The logarithm of the odds ratio (LogOdds) is frequently used in areas such as artificial neural networks, economics, and biology, as an alternative representation of probabilities. Here, we use LogOdds to place probabilistic atlases in a linear vector space. This representation has several useful properties for medical imaging. For example, it not only encodes the shape of multiple anatomical structures but also captures some information concerning uncertainty. We demonstrate that the resulting vector space operations of addition and scalar multiplication have natural probabilistic interpretations. We discuss several examples for placing label maps into the space of LogOdds. First, we relate signed distance maps, a widely used implicit shape representation, to LogOdds and compare it to an alternative that is based on smoothing by spatial Gaussians. We find that the LogOdds approach better preserves shapes in a complex multiple object setting. In the second example, we capture the uncertainty of boundary locations by mapping multiple label maps of the same object into the LogOdds space. Third, we define a framework for non-convex interpolations among atlases that capture different time points in the aging process of a population. We evaluate the accuracy of our representation by generating a deformable shape atlas that captures the variations of anatomical shapes across a population. The deformable atlas is the result of a principal component analysis within the LogOdds space. This atlas is integrated into an existing segmentation approach for MR images. We compare the performance of the resulting implementation in segmenting 20 test cases to a similar approach that uses a more standard shape model that is based on signed distance maps. On this data set, the Bayesian classification model with our new representation outperformed the other approaches in segmenting subcortical structures.

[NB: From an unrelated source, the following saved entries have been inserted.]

(** Shrinking keeps one cluster too few: with [n] the number of clusters the new size needs,
    the chain has [n - 1] clusters afterwards, all behind them are free, and the entry has
    a size that its clusters cannot hold. *)
Theorem fat_truncate_loses_cluster fs T C e l new_size : vol fs T C -> file fs T e l -> 0 < new_size < de_file_size e ->
  new_size + bytes_per_cluster fs - 1 < 2 ^ 32 -> 2 <= clusters_for fs new_size ->
  let n := Z.to_nat (clusters_for fs new_size - 1) in
  let T' := cleared (upd T (List.last (take n l) 0) FAT32_CLUSTER_EOF) (drop n l) in
  exists fs' e', fat32_truncate_file e new_size fs = Some (fs', e', 0) /\ vol fs' T' C /\ chain fs' T' (take n l) /\
    fat32_entry_cluster e' = fat32_entry_cluster e /\ de_file_size e' = new_size /\
    Z.of_nat (length (take n l)) * bytes_per_cluster fs < new_size.
Proof.
  intros Hv [He Hk Hch Hs] Hsize Hov Hk2 n T'. pose proof (bpc_pos fs (vo_ok _ _ _ Hv)) as Hbp. set (b := bytes_per_cluster fs) in *.
  assert (clusters_for fs new_size * b < new_size + b /\ new_size <= clusters_for fs new_size * b) as [Hc1 Hc2].
  { unfold clusters_for. fold b. pose proof (Z.div_mod (new_size + b - 1) b ltac:(lia)). pose proof (Z.mod_pos_bound (new_size + b - 1) b Hbp). nia. }
  set (k := clusters_for fs new_size) in *. destruct l as [|c l]; [simpl in Hs; lia|]. destruct Hch as [Hch Ec].
  assert (k <= Z.of_nat (length (c :: l))) as Hkl by nia. assert (S (n - 1) = n) as En by lia.
  unfold fat32_truncate_file. rewrite (v_rw _ (vo_ok _ _ _ Hv)). rewrite (proj2 (Z.eqb_neq new_size (de_file_size e))), (proj2 (Z.eqb_neq new_size 0)) by lia.
  rewrite (proj2 (Z.ltb_lt _ _)) by lia. fold b. rewrite u32_id by lia. fold (clusters_for fs new_size). change ((new_size + b - 1) / b) with k.
  rewrite Ec. fold n.
  destruct (keep_ok n fs T C [] c l 0 Hv Hch ltac:(simpl in Hkl; lia) eq_refl) as (fs1 & d & -> & Hd & Hv1 & Hs1). rewrite app_nil_l. fold n.
  pose proof (drop_S _ _ _ Hd) as Edrop. set (post := drop (S n) (c :: l)) in *.
  assert (exists l1 p, take n (c :: l) = l1 ++ [p]) as (l1 & p & Etake).
  { destruct (exists_last (l := take n (c :: l))) as (l1 & p & E); [destruct n; [lia|done]|by exists l1, p]. }
  assert (c :: l = l1 ++ p :: d :: post) as El by (rewrite <- (take_drop n (c :: l)), Etake, Edrop, <- app_assoc; done).
  unfold T'. rewrite Edrop. rewrite Etake, List.last_last. pose proof (chain_nodup fs T _ (vo_ok _ _ _ Hv) Hch) as Hnd.
  rewrite El in Hch, Hnd. pose proof (chain_tail _ _ _ _ _ Hch) as Hvp. pose proof (valid_bound fs p (vo_ok _ _ _ Hv) Hvp) as Hpb.
  assert (valid_cluster fs d) as Hvd by (rewrite cons_middle, app_assoc in Hch; by eapply chain_tail).
  rewrite (proj2 (Z.eqb_neq p 0)), (valid_true fs1 d) by (first [lia|apply Hv1|by apply (valid_shape fs)]). cbn [negb andb].
  unfold fat32_set_cluster. destruct (vol_write_entry fs1 T C p FAT32_CLUSTER_EOF Hv1) as (fs2 & -> & Hv2 & Hs2 & _);
    [apply (in_table_shape fs); [done|]; apply valid_in_table; [apply Hv|done]|unfold FAT32_CLUSTER_EOF; lia|].
  assert (same_shape fs fs2) as Hs12 by (by transitivity fs1). set (T1 := upd T p FAT32_CLUSTER_EOF) in *.
  pose proof (chain_cut fs T l1 p (d :: post) Hch Hnd) as Hcut. fold T1 in Hcut. apply NoDup_app in Hnd as (Hnd1 & Hdis & Hnd2).
  apply NoDup_cons in Hnd2 as [Hpn _].
  assert (chain fs2 T1 (d :: post)) as Hrest.
  { eapply (chain_ext fs fs2 T); [done| |rewrite cons_middle, app_assoc in Hch; by apply chain_suffix in Hch].
    intros x Hx. apply upd_other. by intros ->. }
  destruct (free_ok fs2 T1 C d post Hv2 Hrest) as (fs3 & -> & Hv3 & Hs3 & _). cbn [mbind option_bind].
  eexists fs3, _. split; [done|]. split; [done|]. split.
  { eapply (chain_ext fs fs3 T1); [by transitivity fs2| |done]. intros x Hx. unfold cleared. rewrite bool_decide_false; [done|]. intros Hin.
    apply elem_of_app in Hx as [Hx|Hx]; [apply (Hdis x Hx); by apply list_elem_of_further|]. apply elem_of_cons in Hx as [->|Hx]; [done|by apply not_elem_of_nil in Hx]. }
  split; [rewrite set_size_cluster by done; congruence|]. pose proof (file_size_range e He) as Hr. split; [apply set_size_read; [done|lia]|].
  rewrite <- Etake, length_take. nia.
Qed.
End Trunc.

优势比的对数(LogOdds)在人工神经网络、经济学和生物学等领域经常被用作概率的一种替代表示。在此,我们使用LogOdds将概率图谱置于线性向量空间中。这种表示对于医学成像具有若干有用的特性。例如,它不仅编码了多个解剖结构的形状,还捕捉了一些关于不确定性的信息。我们证明,所得的加法和标量乘法的向量空间运算具有自然的概率解释。我们讨论了将标签映射放入LogOdds空间的几个示例。首先,我们将广泛使用的隐式形状表示——有符号距离映射与LogOdds联系起来,并将其与基于空间高斯平滑的替代方法进行比较。我们发现,在复杂的多对象设置中,LogOdds方法能更好地保留形状。在第二个示例中,我们通过将同一对象的多个标签映射映射到LogOdds空间来捕捉边界位置的不确定性。第三,我们定义了一个框架,用于在捕捉人群衰老过程中不同时间点的图谱之间进行非凸插值。我们通过生成一个捕捉人群中解剖形状变化的可变形形状图谱来评估我们表示的准确性。该可变形图谱是LogOdds空间内主成分分析的结果。这个图谱被集成到现有的磁共振图像分割方法中。我们将在分割20个测试案例时所得实现的性能与使用基于有符号距离映射的更标准形状模型的类似方法进行比较。在这个数据集上,具有我们新表示的贝叶斯分类模型在分割皮质下结构方面优于其他方法。